Assigned task =>
Among the lines below, tally those that hold "response". Return the number and nothing more.

[Data for this exercise]

Lemma getDevices_returns_manifest_witness :
  exists response pre,
    sent (snd (getDevices inheriting 1 Demo.fresh))
    = (ReqManifest "appapi.cp.dyson.com" (Some "token") :: pre ++ [])%list
    /\ manifestReply inheriting (sent (snd (getDevices inheriting 1 Demo.fresh)))
       = Answered response
    /\ ok response = true
    /\ map serial (devices (snd (getDevices inheriting 1 Demo.fresh)))
       = ["A1B-EU-KDA0123A"; "E3F-EU-NHA8901C"]
    /\ map name (devices (snd (getDevices inheriting 1 Demo.fresh)))
       = ["Bedroom"; "Dyson constructor"]
    /\ map productTypeName (devices (snd (getDevices inheriting 1 Demo.fresh)))
       = [Text "Pure Cool Formaldehyde"; Inherited "constructor"].
Proof.
  destruct (getDevices_returns_manifest inheriting 1 Demo.fresh
              (map toDevice
                 [Demo.entry;
                  {| Serial := "E3F-EU-NHA8901C"; Name := None;
                     ProductType := "constructor"; ConnectionType := "wss";
                     LocalCredentials := None |}])
              (snd (getDevices inheriting 1 Demo.fresh)) eq_refl)
    as (response & pre & Hsent & Hreply & Hok & Hds & Hdevices & Hserial).
  exists response, pre.
  split; [exact Hsent | ]. split; [exact Hreply | ]. split; [exact Hok | ].
  rewrite Hdevices. repeat split.
Defined.

(** X7: a device getDevice returns is in the directory the client then
    holds: the first one of the serial asked for, or the first one of all
    when no serial, or the empty one, is asked for. *)
Theorem getDevice_returns_member cloud fuel deviceId c device c' :
  getDevice cloud fuel deviceId c = (Return device, c') ->
  In device (devices c')
  /\ lookupDevice deviceId (devices c') = Return device
  /\ (truthy deviceId = true ->
      serial device = asString deviceId
      /\ find (fun d => (serial d =? asString deviceId)%string) (devices c')
         = Some device)
  /\ (truthy deviceId = false -> hd_error (devices c') = Some device).
Proof.
  intros Hrun.
  assert (Hl : lookupDevice deviceId (devices c') = Return device).
  { destruct (devices c) as [ | d0 ds0] eqn:Hd.
    - rewrite (getDevice_run_empty _ _ _ _ Hd) in Hrun.
      destruct (getDevices cloud fuel c) as [[ds | e | ] c1] eqn:Hg;
        try discriminate.
      inversion Hrun; subst. now rewrite (getDevices_Return _ _ _ _ _ Hg).
    - rewrite getDevice_run_known in Hrun by (rewrite Hd; discriminate).
      inversion Hrun; subst. congruence. }
  split; [ | split; [exact Hl | ]]; unfold lookupDevice in Hl;
    destruct (truthy deviceId).
  - destruct (find _ _) as [d | ] eqn:Hf; [ | discriminate].
    inversion Hl; subst. now apply find_some in Hf.
  - destruct (devices c'); [discriminate | ]. inversion Hl; subst. now left.
  - split; [intros _ | discriminate].
    destruct (find _ _) as [d | ] eqn:Hf; [ | discriminate].
    inversion Hl; subst. split; [ | reflexivity].
    apply find_some in Hf. now apply String.eqb_eq.
  - split; [discriminate | intros _].
    destruct (devices c'); [discriminate | ]. now inversion Hl.
Qed.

[/Data for this exercise]

Written solution =>
5